Records from a data source

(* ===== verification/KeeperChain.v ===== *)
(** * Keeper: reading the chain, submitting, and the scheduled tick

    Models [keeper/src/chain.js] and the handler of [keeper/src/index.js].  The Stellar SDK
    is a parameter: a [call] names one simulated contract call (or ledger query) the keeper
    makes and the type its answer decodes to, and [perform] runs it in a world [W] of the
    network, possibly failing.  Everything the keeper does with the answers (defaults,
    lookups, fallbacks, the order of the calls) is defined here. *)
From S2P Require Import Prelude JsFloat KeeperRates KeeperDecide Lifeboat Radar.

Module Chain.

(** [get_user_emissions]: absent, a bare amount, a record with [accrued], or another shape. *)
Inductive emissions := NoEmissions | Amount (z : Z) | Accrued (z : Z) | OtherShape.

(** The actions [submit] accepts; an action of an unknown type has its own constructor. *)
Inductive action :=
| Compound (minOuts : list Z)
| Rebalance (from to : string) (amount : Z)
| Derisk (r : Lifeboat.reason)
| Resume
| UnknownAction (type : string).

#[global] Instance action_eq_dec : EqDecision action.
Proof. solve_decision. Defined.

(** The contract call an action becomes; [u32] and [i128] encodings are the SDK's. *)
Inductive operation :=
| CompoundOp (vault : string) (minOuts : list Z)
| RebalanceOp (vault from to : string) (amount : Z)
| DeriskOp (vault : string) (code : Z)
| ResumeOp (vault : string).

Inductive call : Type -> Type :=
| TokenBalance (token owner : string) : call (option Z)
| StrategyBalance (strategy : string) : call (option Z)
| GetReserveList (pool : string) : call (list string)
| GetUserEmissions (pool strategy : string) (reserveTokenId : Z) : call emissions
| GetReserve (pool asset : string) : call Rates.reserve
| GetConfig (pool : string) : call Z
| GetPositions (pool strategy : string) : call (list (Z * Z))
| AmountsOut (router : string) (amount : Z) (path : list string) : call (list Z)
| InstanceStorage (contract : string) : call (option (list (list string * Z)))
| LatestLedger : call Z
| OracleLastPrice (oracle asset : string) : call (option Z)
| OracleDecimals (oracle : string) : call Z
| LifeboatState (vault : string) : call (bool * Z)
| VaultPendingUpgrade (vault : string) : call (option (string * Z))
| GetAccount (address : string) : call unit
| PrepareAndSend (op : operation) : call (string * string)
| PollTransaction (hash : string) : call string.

### Goal of the exercise:
The records must be reproduced in full. Nothing should differ.

### Answer to the problem:
(* ===== verification/KeeperChain.v ===== *)
(** * Keeper: reading the chain, submitting, and the scheduled tick

    Models [keeper/src/chain.js] and the handler of [keeper/src/index.js].  The Stellar SDK
    is a parameter: a [call] names one simulated contract call (or ledger query) the keeper
    makes and the type its answer decodes to, and [perform] runs it in a world [W] of the
    network, possibly failing.  Everything the keeper does with the answers (defaults,
    lookups, fallbacks, the order of the calls) is defined here. *)
From S2P Require Import Prelude JsFloat KeeperRates KeeperDecide Lifeboat Radar.

Module Chain.

(** [get_user_emissions]: absent, a bare amount, a record with [accrued], or another shape. *)
Inductive emissions := NoEmissions | Amount (z : Z) | Accrued (z : Z) | OtherShape.

(** The actions [submit] accepts; an action of an unknown type has its own constructor. *)
Inductive action :=
| Compound (minOuts : list Z)
| Rebalance (from to : string) (amount : Z)
| Derisk (r : Lifeboat.reason)
| Resume
| UnknownAction (type : string).

#[global] Instance action_eq_dec : EqDecision action.
Proof. solve_decision. Defined.

(** The contract call an action becomes; [u32] and [i128] encodings are the SDK's. *)
Inductive operation :=
| CompoundOp (vault : string) (minOuts : list Z)
| RebalanceOp (vault from to : string) (amount : Z)
| DeriskOp (vault : string) (code : Z)
| ResumeOp (vault : string).

Inductive call : Type -> Type :=
| TokenBalance (token owner : string) : call (option Z)
| StrategyBalance (strategy : string) : call (option Z)
| GetReserveList (pool : string) : call (list string)
| GetUserEmissions (pool strategy : string) (reserveTokenId : Z) : call emissions
| GetReserve (pool asset : string) : call Rates.reserve
| GetConfig (pool : string) : call Z
| GetPositions (pool strategy : string) : call (list (Z * Z))
| AmountsOut (router : string) (amount : Z) (path : list string) : call (list Z)
| InstanceStorage (contract : string) : call (option (list (list string * Z)))
| LatestLedger : call Z
| OracleLastPrice (oracle asset : string) : call (option Z)
| OracleDecimals (oracle : string) : call Z
| LifeboatState (vault : string) : call (bool * Z)
| VaultPendingUpgrade (vault : string) : call (option (string * Z))
| GetAccount (address : string) : call unit
| PrepareAndSend (op : operation) : call (string * string)
| PollTransaction (hash : string) : call string.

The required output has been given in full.